Tomas wrote: ↑Fri Aug 17, 2018 11:25 am
JAz wrote: ↑Wed Aug 15, 2018 8:44 pm
The error message is not helpful/explanatory. Suggest you see what can be done about that.
Indeed, the error could use a cleaner name.
Will work on that
Thank you Tomas. Thank you for understanding there's more to software than just the "output" and thanks for hearing and accepting crit and suggestions and actually trying to do somehting about it. I can only speak for me so I for one truly appreciate that about you.
JAz wrote: ↑Wed Aug 15, 2018 8:44 pm
Why do my devices take so long
|| why is the default timeout so low?
Why do my devices take so long?
Probably a RouterOS limitation on how regex matching against long strings is done.

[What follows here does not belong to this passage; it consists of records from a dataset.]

(* ===== verification/Proc.v ===== *)
(** * Processes (system/core/proc.c, include/proc.h)

    The process table, the CPUs and the allocator's memory form one state.
    [ptable.lock] is held over each stretch of code between two context
    switches that touches the table, so each operation below is one step; a
    process that sleeps is a state of the table, and the operation is run
    again when the process has been woken and scheduled.

    [fork] and [exit] are one step each, although what they do to files, memory and
    their own entry is done before [ptable.lock] is taken.

    Open files and inodes are another component's: [ProcEnv] is what proc.c
    needs of it.  A process is named by its index in the table, and a sleep
    channel is the address of a process, another address, or null. *)

From S2P Require Import Prelude Kalloc Vm.

Definition NPROC : nat := 64.
Definition NOFILE : nat := 16.

(** [filedup], [fileclose], [idup], and [begin_op(); iput(); end_op()]. *)
Class ProcEnv (F : Type) := {
  env_filedup : Z -> M F unit;
  env_fileclose : Z -> M F unit;
  env_idup : Z -> M F unit;
  env_iput : Z -> M F unit
}.

Module Proc.

Inductive procstate := UNUSED | EMBRYO | SLEEPING | RUNNABLE | RUNNING | ZOMBIE.
#[global] Instance procstate_eq_dec : EqDecision procstate.
Proof. solve_decision. Defined.

Inductive chan := NoChan | ChProc (i : nat) | ChAddr (a : Z).
#[global] Instance chan_eq_dec : EqDecision chan.
Proof. solve_decision. Defined.

(** The registers that the code names, and the others. *)
Record trapframe := mktf { tf_eax : Z; tf_regs : list Z }.

Record proc := mkproc {
  sz : Z;
  pgdir : Z;
  kstack : Z;
  state : procstate;
  pid : Z;
  parent : option nat;
  tf : trapframe;
  context_eip : Z;
  pchan : chan;
  killed : bool;
  ofile : list Z;
  cwd : Z;
  name : list Z
}.

Definition proc0 : proc :=
  mkproc 0 0 0 UNUSED 0 None (mktf 0 []) 0 NoChan false (replicate NOFILE 0) 0 [].
Definition ps_grow : psys (F := Z) :=
  mkpsys [set_pgdir VmExample.dir (set_sz PGSIZE init_p)] 2 0 [Some 0%nat] VmExample.vm0 0.

Lemma growproc_to_zero_witness : exists s',
  growproc VmExample.kend3 0 (- PGSIZE) ps_grow = Ok (-1) s' /\ procs s' = procs ps_grow.
Proof.
  destruct (growproc_to_zero VmExample.kend3 ps_grow 0 (set_pgdir VmExample.dir (set_sz PGSIZE init_p))
    [VmExample.page1; VmExample.page2] VmExample.kend3_high eq_refl VmExample.vm0_as) as (s' & E & Hp & _).
  - cbn. unfold PGSIZE, KERNBASE. lia.
  - exists s'. split; [exact E|exact Hp].
Defined.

Since the little boards have very limited CPUs (original 750 is a 400MHz MIBS CPU), if there is a lot of schedulers (containing lots of code), due to how MKT CLI is interpreted into backend config parsing, it can indeed fully load such a low-end CPU.
This makes a lot of sense. I have a few scripts on each of these and they are very lengthy. They are loaded with 'debug' routines and statements that are normally 'off' for production but the code is there and a statement like the one that stalled certainly tried to parse the whole thing. As it boils down to the ROS regex implementation, nothing to do and it is what it is.

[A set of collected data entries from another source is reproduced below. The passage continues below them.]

(* ===== verification/Printf.v ===== *)
(** * The kernel's formatted output and its agreement with the user library's
    (system/devices/console.c, user/lib/printf.c)

    [printint] and the format loop of [cprintf], as functions from the format
    string, which is not null, and the words on the stack to the bytes they put, as
    in UPrintf.v; [cons.lock], which [cprintf] holds meanwhile, makes a call one
    step.  The theorems are about both formatters. *)

From S2P Require Import Prelude CString ULib UPrintf.

Module Cons.

Definition digits : list Z := cs "0123456789abcdef".

(** The bytes that the last loop puts: [buf] backwards. *)
Definition printint (xx base sign : Z) : list Z :=
  let neg := negb (sign =? 0) && (xx <? 0) in
  let x := if neg then u32 (- xx) else u32 xx in
  let buf := put_digits 32 digits x base in
  rev (if neg then buf ++ [chr "-"] else buf).

Section Format.
Context (args : nat -> Z) (str_at : Z -> list Z).

Definition put_string (a : Z) : list Z := if a =? 0 then cs "(null)" else str_at a.

Fixpoint cprintf_loop (fmt : list Z) (argp : nat) : list Z :=
  match fmt with
  | [] => []
  | c :: fmt' =>
      if c =? 0 then [] else
      if negb (c =? chr "%") then c :: cprintf_loop fmt' argp else
      match fmt' with
      | [] => []
      | c :: fmt' =>
          if c =? 0 then [] else
          if c =? chr "d" then printint (s32 (args argp)) 10 1 ++ cprintf_loop fmt' (S argp)
          else if (c =? chr "x") || (c =? chr "p")
          then printint (s32 (args argp)) 16 0 ++ cprintf_loop fmt' (S argp)
          else if c =? chr "s" then put_string (args argp) ++ cprintf_loop fmt' (S argp)
          else if c =? chr "%" then chr "%" :: cprintf_loop fmt' argp
          else chr "%" :: c :: cprintf_loop fmt' argp
      end
  end.

End Format.

Definition cprintf (args : nat -> Z) (str_at : Z -> list Z) (fmt : list Z) : list Z :=
  cprintf_loop args str_at fmt 0.

End Cons.

(** ** Numerals *)

(** The value of a digit of [digits], and of a numeral in it. *)
Definition numeral (digits : list Z) (base : Z) (l : list Z) (x : Z) : Prop :=
  exists ds, l = map (aget 0 digits) ds /\ Forall (fun d => 0 <= d < base) ds /\
    foldl (fun n d => n * base + d) 0 ds = x.

Lemma foldl_base base (ds : list Z) a d :
  foldl (fun n d => n * base + d) a (ds ++ [d]) = foldl (fun n d => n * base + d) a ds * base + d.
Proof. by rewrite foldl_app. Qed.

Lemma put_digits_spec f digits x base : 2 <= base -> 0 <= x < base ^ Z.of_nat f ->
  numeral digits base (rev (put_digits f digits x base)) x.
Proof.
  intros Hb. revert x. induction f as [|f IH]; intros x Hx.
  - simpl in Hx. exists []. simpl. split_and!; [done|constructor|lia].
  - cbn [put_digits rev]. pose proof (Z.mod_pos_bound x base ltac:(lia)) as Hm.
    pose proof (Z.div_mod x base ltac:(lia)) as Hdm.
    destruct (Z.eqb_spec (x / base) 0) as [E|E].
    + exists [x mod base]. simpl. split_and!; [done|by constructor|]. rewrite E in Hdm. lia.
    + destruct (IH (x / base)) as (ds & -> & Hds & Hv).
      { rewrite Nat2Z.inj_succ, Z.pow_succ_r in Hx by lia. split; [apply Z.div_pos; lia|].
        apply Z.div_lt_upper_bound; lia. }
      exists (ds ++ [x mod base]). rewrite map_app, foldl_base, Hv. split_and!; [done| |lia].
      apply Forall_app. split; [done|by constructor].
Qed.

Lemma length_put_digits f digits x base k : 2 <= base -> 0 <= x < base ^ Z.of_nat k -> (0 < k)%nat ->
  (length (put_digits f digits x base) <= k)%nat.
Proof.
  intros Hb. revert x k. induction f as [|f IH]; intros x k Hx Hk; [simpl; lia|].
  cbn [put_digits length]. destruct (Z.eqb_spec (x / base) 0) as [E|E]; [simpl; lia|].
  destruct k as [|[|k]]; [lia| |].
  - simpl in Hx. rewrite Z.div_small in E by lia. lia.
  - rewrite Nat2Z.inj_succ, Z.pow_succ_r in Hx by lia.
    enough (length (put_digits f digits (x / base) base) <= S k)%nat by lia.
    apply IH; [|lia]. split; [apply Z.div_pos; lia|]. apply Z.div_lt_upper_bound; lia.
Qed.

Lemma put_digits_neq f digits x base : (0 < f)%nat -> put_digits f digits x base <> [].
Proof. destruct f; [lia|done]. Qed.

(** No leading zero, except for 0 itself. *)
Lemma put_digits_last f digits x base : 2 <= base -> 0 < x < base ^ Z.of_nat f ->
  exists d l, put_digits f digits x base = l ++ [aget 0 digits d] /\ 0 < d < base.
Proof.
  intros Hb. revert x. induction f as [|f IH]; intros x Hx; [simpl in Hx; lia|].
  cbn [put_digits]. pose proof (Z.mod_pos_bound x base ltac:(lia)) as Hm.
  pose proof (Z.div_mod x base ltac:(lia)) as Hdm. destruct (Z.eqb_spec (x / base) 0) as [E|E].
  - exists (x mod base), []. rewrite E in Hdm. split; [done|]. lia.
  - destruct (IH (x / base)) as (d & l & E' & Hd).
    { rewrite Nat2Z.inj_succ, Z.pow_succ_r in Hx by lia. pose proof (Z.div_pos x base ltac:(lia) ltac:(lia)).
      split; [lia|]. apply Z.div_lt_upper_bound; lia. }
    exists d, (aget 0 digits (x mod base) :: l). rewrite E'. done.
Qed.

Lemma u32_fuel (b : Z) : 2 <= b -> 2 ^ 32 <= b ^ Z.of_nat 32.
Proof. intros. apply (Z.pow_le_mono_l 2 b (Z.of_nat 32)). lia. Qed.

(** The kernel's [printint(xx, 10, 1)] prints the sign and the decimal
    numeral of [xx], INT_MIN included, and [printint(xx, 16, 0)] the hexadecimal
    numeral of [xx] as a [uint]; in both cases at most 11 bytes go through the
    16 bytes of [buf], and the first digit is not 0 unless the number is. *)
Theorem printint_correct xx : - 2 ^ 31 <= xx < 2 ^ 31 ->
  (exists l, Cons.printint xx 10 1 = (if xx <? 0 then [chr "-"] else []) ++ l /\
     numeral Cons.digits 10 l (Z.abs xx) /\ (1 <= length l <= 10)%nat /\
     (xx <> 0 -> head l <> Some (chr "0"))) /\
  numeral Cons.digits 16 (Cons.printint xx 16 0) (u32 xx) /\
  (1 <= length (Cons.printint xx 16 0) <= 8)%nat.
Proof.
  intros Hx. pose proof (u32_range xx) as Hu. split; [|split].
  - exists (rev (put_digits 32 Cons.digits (Z.abs xx) 10)).
    assert (0 <= Z.abs xx < 2 ^ 32) as Ha by lia. pose proof (u32_fuel 10 ltac:(lia)) as Hf.
    assert ((if xx <? 0 then u32 (- xx) else u32 xx) = Z.abs xx) as Habs.
    { destruct (Z.ltb_spec xx 0); rewrite u32_id by lia; lia. }
    split_and!.
    + unfold Cons.printint. cbn [Z.eqb negb andb]. rewrite Habs. destruct (xx <? 0); [by rewrite rev_app_distr|done].
    + apply put_digits_spec; lia.
    + rewrite length_rev. destruct (put_digits 32 Cons.digits (Z.abs xx) 10) eqn:E; [|simpl; lia].
      by apply put_digits_neq in E; [|lia].
    + rewrite length_rev. apply length_put_digits; [lia|simpl; lia|lia].
    + intros Hne. destruct (put_digits_last 32 Cons.digits (Z.abs xx) 10) as (d & l & -> & Hd); [lia|lia|].
      rewrite rev_app_distr. simpl.
      assert (d = 1 \/ d = 2 \/ d = 3 \/ d = 4 \/ d = 5 \/ d = 6 \/ d = 7 \/ d = 8 \/ d = 9) as Hcases by lia.
      decompose [or] Hcases; subst d; done.
  - unfold Cons.printint. cbn [Z.eqb negb andb]. apply put_digits_spec; [lia|].
    pose proof (u32_fuel 16 ltac:(lia)). lia.
  - unfold Cons.printint. cbn [Z.eqb negb andb]. rewrite length_rev. split.
    + destruct (put_digits 32 Cons.digits (u32 xx) 16) eqn:E; [|simpl; lia]. by apply put_digits_neq in E; [|lia].
    + apply length_put_digits; [lia|simpl; lia|lia].
Qed.

Lemma printint_correct_witness :
  (exists l, Cons.printint (- 2 ^ 31) 10 1 = [chr "-"] ++ l /\
     numeral Cons.digits 10 l (2 ^ 31) /\ (1 <= length l <= 10)%nat) /\
  Cons.printint (- 2 ^ 31) 10 1 = cs "-2147483648".
Proof.
  split; [|reflexivity]. destruct (printint_correct (- 2 ^ 31)) as ((l & E & H1 & H2 & _) & _); [lia|].
  exists l. split; [exact E|split; [exact H1|exact H2]].
Defined.

(** ** [printf] and [atoi] *)

Lemma decimal_digits ds : Forall (fun d => 0 <= d < 10) ds ->
  map (aget 0 UPrintf.digits) ds = map (fun d => 48 + d) ds.
Proof.
  induction 1 as [|d ds Hd _ IH]; simpl; [done|]. f_equal; [|done].
  assert (d = 0 \/ d = 1 \/ d = 2 \/ d = 3 \/ d = 4 \/ d = 5 \/ d = 6 \/ d = 7 \/ d = 8 \/ d = 9) as Hcases by lia.
  decompose [or] Hcases; subst d; done.
Qed.

Lemma digits_value_map ds : digits_value (map (fun d => 48 + d) ds) = foldl (fun n d => n * 10 + d) 0 ds.
Proof.
  unfold digits_value. generalize 0. induction ds as [|d ds IH]; intros a; simpl; [done|].
  rewrite IH. f_equal. lia.
Qed.

(** [atoi] reads back what [printf("%d")] prints: the round trip is the
    identity on the non-negative [int]s. *)
Theorem printf_atoi_roundtrip n str_at : 0 <= n < 2 ^ 31 ->
  ULib.atoi 0 (UPrintf.printf (fun _ => n) str_at (cs "%d") ++ [0]) = Some n.
Proof.
  intros Hn. pose proof (u32_fuel 10 ltac:(lia)) as Hf.
  destruct (put_digits_spec 32 UPrintf.digits n 10 ltac:(lia) ltac:(lia)) as (ds & Eds & Hds & Hv).
  assert (UPrintf.printf (fun _ => n) str_at (cs "%d") = map (fun d => 48 + d) ds) as ->.
  { rewrite <- decimal_digits, <- Eds by done.
    transitivity (UPrintf.printint (s32 n) 10 1 ++ []); [reflexivity|]. rewrite app_nil_r.
    unfold UPrintf.printint. rewrite s32_id by lia. destruct (Z.ltb_spec n 0); [lia|]. cbn [Z.eqb negb andb].
    by rewrite u32_id by lia. }
  rewrite <- Hv, <- digits_value_map.
  assert (Forall is_digit (map (fun d => 48 + d) ds)) as Hdig.
  { apply Forall_fmap. eapply Forall_impl; [exact Hds|]. intros d Hd. unfold compose, is_digit. cbv beta in Hd. lia. }
  unfold ULib.atoi. rewrite (atoi_loop_spec _ 0 0 (map (fun d => 48 + d) ds) 0); try done.
  - apply bytes_at_whole.
  - unfold is_digit. lia.
  - rewrite length_app. simpl. lia.
  - rewrite digits_value_map, Hv. lia.
Qed.

Lemma printf_atoi_roundtrip_witness :
  ULib.atoi 0 (UPrintf.printf (fun _ => 2026) (fun _ => []) (cs "%d") ++ [0]) = Some 2026.
Proof. apply (printf_atoi_roundtrip 2026 (fun _ => [])). lia. Defined.

(** ** The two format loops *)

Lemma put_digits_ext f digits digits' x base : 0 < base ->
  (forall d, 0 <= d < base -> aget 0 digits d = aget 0 digits' d) ->
  put_digits f digits x base = put_digits f digits' x base.
Proof.
  intros Hb Hd. revert x. induction f as [|f IH]; intros x; [done|]. cbn [put_digits].
  rewrite Hd by (apply Z.mod_pos_bound; lia). by rewrite IH.
Qed.

Lemma printint_decimal xx sign : Cons.printint xx 10 sign = UPrintf.printint xx 10 sign.
Proof.
  unfold Cons.printint, UPrintf.printint. rewrite (put_digits_ext 32 Cons.digits UPrintf.digits); [done|lia|].
  intros d Hd.
  assert (d = 0 \/ d = 1 \/ d = 2 \/ d = 3 \/ d = 4 \/ d = 5 \/ d = 6 \/ d = 7 \/ d = 8 \/ d = 9) as Hcases by lia.
  decompose [or] Hcases; subst d; done.
Qed.

(** The letters A to F in lower case. *)
Definition lower (c : Z) : Z := if (65 <=? c) && (c <=? 70) then c + 32 else c.

Lemma put_digits_lower f x : map lower (put_digits f UPrintf.digits x 16) = map lower (put_digits f Cons.digits x 16).
Proof.
  revert x. induction f as [|f IH]; intros x; [done|]. cbn [put_digits map]. f_equal.
  - pose proof (Z.mod_pos_bound x 16 ltac:(lia)) as Hm. revert Hm. generalize (x mod 16). intros d Hd.
    assert (d = 0 \/ d = 1 \/ d = 2 \/ d = 3 \/ d = 4 \/ d = 5 \/ d = 6 \/ d = 7 \/ d = 8 \/ d = 9 \/ d = 10 \/
      d = 11 \/ d = 12 \/ d = 13 \/ d = 14 \/ d = 15) as Hc by lia.
    decompose [or] Hc; subst d; done.
  - destruct (x / 16 =? 0); [done|apply IH].
Qed.

Lemma printint_hex xx : map lower (UPrintf.printint xx 16 0) = map lower (Cons.printint xx 16 0).
Proof. unfold UPrintf.printint, Cons.printint. cbn [Z.eqb negb andb]. by rewrite !map_rev, put_digits_lower. Qed.

#[local] Opaque Cons.printint UPrintf.printint.

(** A format without [%c], which [cprintf] does not know, and if [hexfree] without [%x] and
    [%p]; [conv] is set after a '%'. *)
Fixpoint common (hexfree : bool) (fmt : list Z) (conv : bool) : bool :=
  match fmt with
  | [] => true
  | c :: fmt' =>
      if conv then negb ((c =? chr "c") || hexfree && ((c =? chr "x") || (c =? chr "p"))) && common hexfree fmt' false
      else common hexfree fmt' (c =? chr "%")
  end.

(** The outputs under [f], which is the identity or [lower]. *)
Lemma printf_loop_eq hexfree (f : Z -> Z) args str_at k fmt ap :
  hexfree = true \/ (forall xx, map f (UPrintf.printint xx 16 0) = map f (Cons.printint xx 16 0)) ->
  (length fmt <= k)%nat -> common hexfree fmt false = true ->
  map f (UPrintf.printf_loop args str_at fmt 0 ap) = map f (Cons.cprintf_loop args str_at fmt ap).
Proof.
  intros Hhex. revert fmt ap. induction k as [|k IH]; intros fmt ap Hk Hp; [by destruct fmt; [|simpl in Hk; lia]|].
  destruct fmt as [|c fmt]; [done|]. cbn [UPrintf.printf_loop Cons.cprintf_loop common length] in *.
  destruct (c =? 0) eqn:E0; [done|]. cbn [Z.eqb]. destruct (c =? chr "%") eqn:Ep; cbn [negb].
  - destruct fmt as [|d fmt]; [done|]. cbn [UPrintf.printf_loop common length] in *.
    apply andb_true_iff in Hp as [Hd Hp]. rewrite negb_true_iff, orb_false_iff in Hd. destruct Hd as [Hc Hx].
    change (chr "%" =? 0) with false. change (chr "%" =? chr "%") with true. cbn iota.
    rewrite Hc. unfold Cons.put_string. destruct (d =? 0) eqn:Ed; [done|].
    destruct (d =? chr "d"); [|destruct ((d =? chr "x") || (d =? chr "p")) eqn:Exp; [|destruct (d =? chr "s"); [|destruct (d =? chr "%") eqn:E1]]].
    + rewrite !map_app. apply (f_equal2 app); [|apply IH; [lia|exact Hp]].
      exact (f_equal (map f) (eq_sym (printint_decimal (s32 (args ap)) 1))).
    + rewrite !map_app. apply (f_equal2 app); [|apply IH; [lia|exact Hp]].
      destruct Hhex as [->|Hhex]; [discriminate Hx|apply Hhex].
    + rewrite !map_app. apply (f_equal (app _)), IH; [lia|exact Hp].
    + apply Z.eqb_eq in E1 as ->. cbn [map]. f_equal. apply IH; [lia|exact Hp].
    + cbn [map]. do 2 f_equal. apply IH; [lia|exact Hp].
  - cbn [map]. f_equal. apply IH; [lia|exact Hp].
Qed.

(** C40. The kernel's [cprintf] and the user library's [printf] put the same
    bytes, but for the case of the letters of hexadecimal numbers, for every format
    without [%c], which [cprintf] does not know; and exactly the same bytes when the format
    has no [%x] and [%p] either.  One reads the format two characters at a time, the other
    runs a state machine over it; an unknown conversion is printed as it is by both, and
    a '%' at the end of the format prints nothing in both. *)
Theorem printf_cprintf_equiv args str_at fmt : common false fmt false = true ->
  map lower (UPrintf.printf args str_at fmt) = map lower (Cons.cprintf args str_at fmt) /\
  (common true fmt false = true -> UPrintf.printf args str_at fmt = Cons.cprintf args str_at fmt).
Proof.
  intros H. split.
  - apply (printf_loop_eq false lower args str_at (length fmt)); [right; apply printint_hex|done|done].
  - intros Hx. rewrite <- (map_id (UPrintf.printf _ _ _)), <- (map_id (Cons.cprintf _ _ _)).
    by apply (printf_loop_eq true (fun c => c) args str_at (length fmt)); [left|..].
Qed.

(** The kernel prints hexadecimal digits in lower case, the library in upper case. *)
Lemma printf_cprintf_equiv_witness :
  map lower (UPrintf.printf (fun _ => 171) (fun _ => cs "x") (cs "%d %x %s 100%% %q %"))
  = map lower (Cons.cprintf (fun _ => 171) (fun _ => cs "x") (cs "%d %x %s 100%% %q %")) /\
  UPrintf.printf (fun _ => 171) (fun _ => cs "x") (cs "%x") = cs "AB" /\
  Cons.cprintf (fun _ => 171) (fun _ => cs "x") (cs "%x") = cs "ab" /\
  UPrintf.printf (fun _ => 7) (fun _ => cs "x") (cs "%d %s 100%% %q %")
  = Cons.cprintf (fun _ => 7) (fun _ => cs "x") (cs "%d %s 100%% %q %").
Proof.
  split; [apply printf_cprintf_equiv; reflexivity|]. split; [vm_compute; reflexivity|]. split; [vm_compute; reflexivity|].
  apply printf_cprintf_equiv; reflexivity.
Defined.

Why is the default timeout so low?
This timeout (on how long to wait for commands to finish, or output requested data) is at 20 seconds so jobs don't take forever to timeout / end when things don't go as expected.
If we increased this to say 1 minute, then the minimal time each job would take to fail would rise to 1 minute.
This is not really a good UX (user experience), when waiting for jobs to finish for long periods of time without knowing what's happening.
We assumed 20 seconds is enough for any device to return at least some output (see details on this in the mentioned wiki article).
Apparently in some cases, this is not as we have hoped tho.
I gave this some thought. Clearly understand your need to 'balance' between too low and too high. (Everything in our world is a balance isn't it?)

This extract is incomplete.